── RECORDED DATA ──
(** C4 as stated fails once the scaling leaves the [int] range: with
    [pulseMin = 2^30] and [pulseMax = 1], every other argument valid, the
    stored bounds are 0 and 4 and no bit is set at all. *)
Lemma inverted_pulses_overflow :
  let m := new_SB_Servo (2 ^ 30) 1 (FP.of_int 0) (FP.of_int 180)
                        (FP.of_int 0) (FP.of_int 180) 0
                        (mkWorld 0 (fun _ => 6000) []) in
  1 <= 2 ^ 30 /\
  range_invariant (FP.of_int 0) (FP.of_int 180) /\
  angle_invariant (FP.of_int 0) (FP.of_int 180) (FP.of_int 0) (FP.of_int 180) /\
  channel_invariant 0 /\
  minUS (fst m) = 0 /\ maxUS (fst m) = 4 /\
  errorCode (fst m) = 0 /\
  errorCode (fst m) <> US_ERROR_BIT.
Proof.
  cbv zeta. repeat split; try (vm_compute; reflexivity); vm_compute; discriminate.
Qed.

(** ** Fleet dispatch *)

Lemma to_size_t_wrap (k : Z) : CInt.to_size_t (CInt.wrap k) = k mod 2 ^ 32.
Proof.
  unfold CInt.to_size_t, CInt.wrap.
  rewrite Zminus_mod_idemp_l. f_equal. lia.
Qed.

Lemma add_wrap (k : Z) : CInt.add (CInt.wrap k) 1 = CInt.wrap (k + 1).
Proof.
  unfold CInt.add, CInt.wrap. f_equal.
  replace ((k + 2 ^ 31) mod 2 ^ 32 - 2 ^ 31 + 1 + 2 ^ 31)
    with ((k + 2 ^ 31) mod 2 ^ 32 + 1) by lia.
  rewrite Zplus_mod_idemp_l. f_equal. lia.
Qed.

Lemma at_index_of_nat {A : Type} (l : list A) (j : nat) :
  at_index l (Z.of_nat j) = nth_error l j.
Proof.
  unfold at_index. destruct (Z.ltb_spec (Z.of_nat j) 0); [lia|].
  rewrite Nat2Z.id. reflexivity.
Qed.

Lemma nth_error_inside {A : Type} (l : list A) (j : nat) :
  Z.of_nat j < size l -> exists x, nth_error l j = Some x.
Proof.
  unfold size. intros H. destruct (nth_error l j) eqn:E; [eauto|].
  apply nth_error_None in E. lia.
Qed.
───
▶ [PROBLEM] Compute how many lines in the material contain the word "reflexivity". Only the result should be written.

▶ [WORKED SOLUTION] 2